When I began writing this, I didn’t plan to post it. It was more of a personal prayer of gratitude for where I found myself. And as I continued to add more to the prayer, I realized that the roots of my current treasures were mired in hardship. I couldn’t help but share it with anyone still on the highway of difficulty. Stay the course, believe, and never give up; that’s the key. Sometimes we have to be very, very patient; but it can be well worth the journey.
-at 60 years old, moving away from your home, a place you’ve lived your entire life, because you can no longer afford to live in the area. Not an easy transition.
-you’ve moved your 97-year-old mom with you, and you are still commuting for work a few days a week back “home,” a 3-plus hour drive.
-you have a million dreams that you would like to accomplish in your new home, a list that will take forever.
-after two years of living in the foothills, your mother passes at 99.
-you spend the year after her passing nurturing your tuckered-out spirit.
-you take a yoga teacher training class inviting your body and soul to heal.
-your employment ends due to an acquisition, and you accept a position in a new field that does not fulfill you in any way, shape, or form.
-you spend three years marking your days for the paycheck at the end of the week while your days on planet Earth are dwindling at an alarming rate.
-you are fired at just shy of 65, the first time ever in your life, accused of something you didn’t do.
-instead of feeling bad, you believe the universe has set you free to make the most of your dwindling days. Within minutes of hanging up from “the call” you race to the garbage can and dump any and all of your work product. Done and done.
-you decide to file for social security instead of waiting until you are 70 and accept a part-time position for no more than 12 hours a week.
-you finally, with a quiet heart and extra hours in your day, start to set down roots in your new community.
-only a few years later, many of your days are finally spent in your garden with Rick instead of the many landscapes you loved and created for your customers over the years.

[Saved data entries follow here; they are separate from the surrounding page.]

(* ===== verification/IgmpBlack.v ===== *)
(** * IgmpBlack: the black list of the snooper

    Rules on source MACs: one table of rules shared by all devices, counted
    references, and for every device and IP version an ordered list of the indices
    it uses.  A report from a black-listed MAC is passed on but not learnt, and
    adding a rule throws the MAC's clients out of the database.  The check and the
    delete walk both lists with one cursor that is never rewound. *)
From S2P Require Import Prelude IgmpTable IgmpReport IgmpInvariant IgmpView IgmpPolicy IgmpTimer IgmpFlow IgmpFlowSpec IgmpFlowOps IgmpForward IgmpForwardSpec IgmpCoherence.
From stdpp Require Import gmap.
From Stdlib Require Import Sorted.
Open Scope Z_scope.

(** ** Data *)

(** [rt_igmpHook_blackList_t] *)
Record blackPattern := BlackPattern {
  bl_isIpv6 : bool;
  bl_smacChk : bool;
  bl_smac : list Z;
  bl_smacMask : list Z
}.
#[export] Instance blackPattern_eq_dec : EqDecision blackPattern.
Proof. solve_decision. Defined.

(** [rtk_igmp_blackListEntry_t] *)
Record blackListEntry := BlackListEntry { blackListIdx : Z; blackRefCnt : Z; bl_patten : blackPattern }.

(** The table of rules, the next index, and by interface index the lists
    [devConf.igmp.black] and [devConf.igmp6.black] of the devices. *)
Record blackState := BlackState {
  blackListHead : list blackListEntry;
  blackLisIcrIdx : Z;
  blackDev : gmap Z (list Z * list Z)
}.

Definition set_blackListHead (l : list blackListEntry) (bs : blackState) : blackState :=
  BlackState l (blackLisIcrIdx bs) (blackDev bs).
Definition black_lists (ifidx : Z) (bs : blackState) : list Z * list Z := default ([], []) (blackDev bs !! ifidx).
Definition black_of (ifidx : Z) (v6 : bool) (bs : blackState) : list Z :=
  if v6 then snd (black_lists ifidx bs) else fst (black_lists ifidx bs).
Definition set_black (ifidx : Z) (v6 : bool) (l : list Z) (bs : blackState) : blackState :=
  let '(a, b) := black_lists ifidx bs in
  BlackState (blackListHead bs) (blackLisIcrIdx bs) (<[ifidx := if v6 then (a, l) else (l, b)]> (blackDev bs)).

Definition rule_is (i : Z) (e : blackListEntry) : bool := blackListIdx e =? i.
Definition add_ref (k : Z) (e : blackListEntry) : blackListEntry :=
  BlackListEntry (blackListIdx e) (blackRefCnt e + k) (bl_patten e).

(** ** Operations *)

Definition rtk_igmp_blackEntry_flashInit : blackState := BlackState [] 0 ∅.

(** A zeroed rule with the next index, at the end of the table; the counter is a
    32-bit [atomic_t]. *)
Definition rtk_igmp_blackEntry_malloc (ok : bool) (bs : blackState) : option Z * blackState :=
  if ok
  then (Some (blackLisIcrIdx bs),
        BlackState (blackListHead bs ++ [BlackListEntry (blackLisIcrIdx bs) 0 (BlackPattern false false [] [])])
          (s32 (blackLisIcrIdx bs + 1)) (blackDev bs))
  else (None, bs).

Definition rtk_igmp_blackEntry_free (i : Z) (bs : blackState) : blackState :=
  set_blackListHead (remove_first (rule_is i) (blackListHead bs)) bs.

(** One reference less, and the rule goes with the last. *)
Definition rtk_igmp_blackEntry_del (i : Z) (bs : blackState) : blackState :=
  match List.find (rule_is i) (blackListHead bs) with
  | None => bs
  | Some e => if blackRefCnt e - 1 =? 0 then rtk_igmp_blackEntry_free i bs
              else set_blackListHead (update_first (rule_is i) (add_ref (-1)) (blackListHead bs)) bs
  end.

(** Where an index goes in a device's list: [None] when it is there already. *)
Fixpoint place_idx (i : Z) (l : list Z) : option (list Z) :=
  match l with
  | [] => Some [i]
  | j :: l' => if j =? i then None
               else if i <? j then Some (i :: l)
               else cons j <$> place_idx i l'
  end.

(** The part of the add after the rule is found or made: [ok] says whether the
    index entry can be had. *)
Definition use_rule (ifidx : Z) (v6 : bool) (i : Z) (ok : bool) (bs : blackState) : wl_result * bool * blackState :=
  match place_idx i (black_of ifidx v6 bs) with
  | None => (WlOk i, false, bs)
  | Some l =>
      if ok then (WlOk i, true, set_blackListHead (update_first (rule_is i) (add_ref 1) (blackListHead bs))
                                  (set_black ifidx v6 l bs))
      else (WlFail, false, bs)
  end.

(** The add on the lists, for a device that exists; the flag says whether the clients
    of the database are to be updated.  The pattern of a new rule is copied before
    the NULL test. *)
Definition black_add (p : blackPattern) (ifidx : Z) (okRule okIdx : bool) (bs : blackState)
    : wl_result * bool * blackState :=
  match List.find (fun e => bool_decide (bl_patten e = p)) (blackListHead bs) with
  | Some e => use_rule ifidx (bl_isIpv6 p) (blackListIdx e) okIdx bs
  | None =>
      match rtk_igmp_blackEntry_malloc okRule bs with
      | (None, bs') => (WlNullDeref, false, bs')
      | (Some i, bs') =>
          let bs' := set_blackListHead
                       (update_first (rule_is i) (fun e => BlackListEntry (blackListIdx e) (blackRefCnt e) p)
                          (blackListHead bs')) bs' in
          if okIdx then use_rule ifidx (bl_isIpv6 p) i true bs'
          else (WlFail, false, rtk_igmp_blackEntry_free i bs')
      end
  end.

(** MACs under the mask of a rule. *)
Definition mac_masked (p : blackPattern) (mac : list Z) : bool :=
  forallb (fun '(m, (k, a)) => Z.land m k =? Z.land a k) (zip (bl_smac p) (zip (bl_smacMask p) mac)).

(** A client that a new rule throws out: only rules with a MAC throw anybody out. *)
Definition black_client (p : blackPattern) (ifidx : Z) (c : clientEntry) : bool :=
  (inIfidx c =? ifidx) && bl_smacChk p && mac_masked p (clientMacAddr c).

Section Update.
Context {cfg : IgmpConfig} {fcfg : FlowConfig} {policy : AdmissionPolicy} {env : SnooperEnv}.

(** One group of the walk: its first matching client goes, and its flows are
    refreshed. *)
Definition black_group (p : blackPattern) (ifidx : Z) (mi : nat) (st : snooper) (g : groupEntry) : snooper :=
  match List.find (black_client p ifidx) (clientList g) with
  | None => st
  | Some _ =>
      let '(g', db') := rtk_igmp_deleteClientEntry (black_client p ifidx) g (db st) in
      let db' := alter_group mi (groupIpVersion g) (groupAddr g) (fun _ => g') db' in
      rtk_igmp_flow_reflush_update (Some mi) (Some (groupAddr g)) (set_db db' st)
  end.
Definition black_bucket (p : blackPattern) (ifidx : Z) (mi : nat) (v : ip_version) (st : snooper) (h : nat) : snooper :=
  foldl (black_group p ifidx mi) st (bucket mi v h (db st)).
Definition black_module (p : blackPattern) (ifidx : Z) (st : snooper) (mi : nat) : snooper :=
  if valid_module (db st) mi
  then foldl (black_bucket p ifidx mi (if bl_isIpv6 p then IP_VERSION6 else IP_VERSION4)) st buckets
  else st.
Definition _rtk_igmp_blackList_updateFlow (p : blackPattern) (ifidx : Z) (st : snooper) : snooper :=
  foldl (black_module p ifidx) st (seq 0 (length (modules (db st)))).

Definition rtk_igmp_blackListAdd (p : blackPattern) (ifidx : Z) (okRule okIdx : bool) (bs : blackState) (st : snooper)
    : wl_result * blackState * snooper :=
  match _rtk_igmp_devIfidx_to_devInfo ifidx st with
  | None => (WlFail, bs, st)
  | Some _ =>
      let '(r, upd, bs') := black_add p ifidx okRule okIdx bs in
      (r, bs', if upd then _rtk_igmp_blackList_updateFlow p ifidx st else st)
  end.
End Update.

(** Delete by index: out of the IPv4 list, or else of the IPv6 list. *)
Definition drop_index (ifidx : Z) (v6 : bool) (i : Z) (bs : blackState) : blackState :=
  set_black ifidx v6 (remove_first (Z.eqb i) (black_of ifidx v6 bs)) bs.
Definition rtk_igmp_blackListDel_byIdx (dev : bool) (ifidx i : Z) (bs : blackState) : Z * blackState :=
  if negb dev then (FAIL, bs)
  else if existsb (Z.eqb i) (black_of ifidx false bs)
  then (SUCCESS, rtk_igmp_blackEntry_del i (drop_index ifidx false i bs))
  else if existsb (Z.eqb i) (black_of ifidx true bs)
  then (SUCCESS, rtk_igmp_blackEntry_del i (drop_index ifidx true i bs))
  else (FAIL, bs).

(** The cursor: the rule it is on, [None] on the head of the list. *)
Fixpoint behind (i : Z) (l : list blackListEntry) : list blackListEntry :=
  match l with
  | [] => []
  | e :: l' => if blackListIdx e =? i then l' else behind i l'
  end.
Definition from_cursor (cur : option Z) (l : list blackListEntry) : list blackListEntry :=
  match cur with None => l | Some i => behind i l end.
(** The rule in front of rule [i]. *)
Fixpoint prev_of (i : Z) (prev : option Z) (l : list blackListEntry) : option Z :=
  match l with
  | [] => prev
  | e :: l' => if blackListIdx e =? i then prev else prev_of i (Some (blackListIdx e)) l'
  end.

Definition del_hit (p : blackPattern) (e : blackListEntry) : bool :=
  Bool.eqb (bl_isIpv6 p) (bl_isIpv6 (bl_patten e)) &&
  (negb (bl_smacChk p) ||
   (bl_smacChk (bl_patten e) && bool_decide (bl_smac (bl_patten e) = bl_smac p) &&
    bool_decide (bl_smacMask (bl_patten e) = bl_smacMask p))).

(** Delete by pattern: the loop over the device's list as it was. *)
Fixpoint black_del_loop (p : blackPattern) (ifidx : Z) (todo : list Z) (cur : option Z) (bs : blackState) : blackState :=
  match todo with
  | [] => bs
  | i :: todo' =>
      match List.find (rule_is i) (from_cursor cur (blackListHead bs)) with
      | None => black_del_loop p ifidx todo' None bs
      | Some e =>
          if del_hit p e
          then black_del_loop p ifidx todo' (prev_of i None (blackListHead bs))
                 (rtk_igmp_blackEntry_del i (drop_index ifidx (bl_isIpv6 p) i bs))
          else black_del_loop p ifidx todo' (Some i) bs
      end
  end.
Definition rtk_igmp_blackListDel (p : option blackPattern) (dev : bool) (ifidx i : Z) (bs : blackState) : Z * blackState :=
  match p with
  | None => rtk_igmp_blackListDel_byIdx dev ifidx i bs
  | Some p => if dev then (SUCCESS, black_del_loop p ifidx (black_of ifidx (bl_isIpv6 p) bs) None bs) else (FAIL, bs)
  end.

(** The check: an all-zero MAC is unknown, and a rule with a MAC misses it. *)
Definition black_hit (mac : list Z) (p : blackPattern) : bool :=
  if bl_smacChk p then negb (forallb (Z.eqb 0) mac) && mac_masked p mac else true.
Fixpoint black_loop (mac : list Z) (dev : list Z) (cur : option Z) (l : list blackListEntry) : bool :=
  match dev with
  | [] => false
  | i :: dev' =>
      match List.find (rule_is i) (from_cursor cur l) with
      | None => black_loop mac dev' None l
      | Some e => if black_hit mac (bl_patten e) then true else black_loop mac dev' (Some i) l
      end
  end.
Definition rtk_igmp_filterblackListCheck (ifidx : Z) (v : ip_version) (mac : list Z) (bs : blackState) : bool :=
  black_loop mac (black_of ifidx (is_ipv6 v) bs) None (blackListHead bs).

(** ** Configurations *)

Inductive black_op :=
| BlAdd (p : blackPattern) (ifidx : Z) (okRule okIdx : bool)
| BlDel (p : option blackPattern) (ifidx i : Z).
Definition black_do (bs : blackState) (o : black_op) : blackState :=
  match o with
  | BlAdd p ifidx a b => snd (black_add p ifidx a b bs)
  | BlDel p ifidx i => snd (rtk_igmp_blackListDel p true ifidx i bs)
  end.

(** All indices in use, one for each device and version that uses it. *)
Definition refs (bs : blackState) : list Z :=
  '(_, (a, b)) ← map_to_list (blackDev bs); a ++ b.
Definition uses (i : Z) (l : list Z) : Z := Z.of_nat (length (List.filter (Z.eqb i) l)).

-that your new “job,” which is not an accurate title for something you totally enjoy, allows you to meet and connect with the people in your community as they enjoy a glass of the best wine in these parts from Rosa-Lucca Estates.
-that your burrowing roots bring many new friendships.
-that a block away live two sisters that you walk with most weeks, chatting about your lives, but more importantly, supporting one another.
-that you join a writing club in your backyard that offers the camaraderie of kindred spirits.
-that new friends introduce you to hobbies and pastimes like playing MahJongg, where you meet six more people you seriously enjoy and click with, one of which helps you build your new yoga class to a crazy number of students for our small community after only two classes.
-or that another MahJongg buddy invites you over after playing to cut some stems from her blooming lilac tree, which is where this ends.
With our roots mired in the mud, if we pay attention to the universe’s gentle, sometimes not-so-gentle, pushes/shoves, we end up right where we should be, laughing out loud at our great fortune.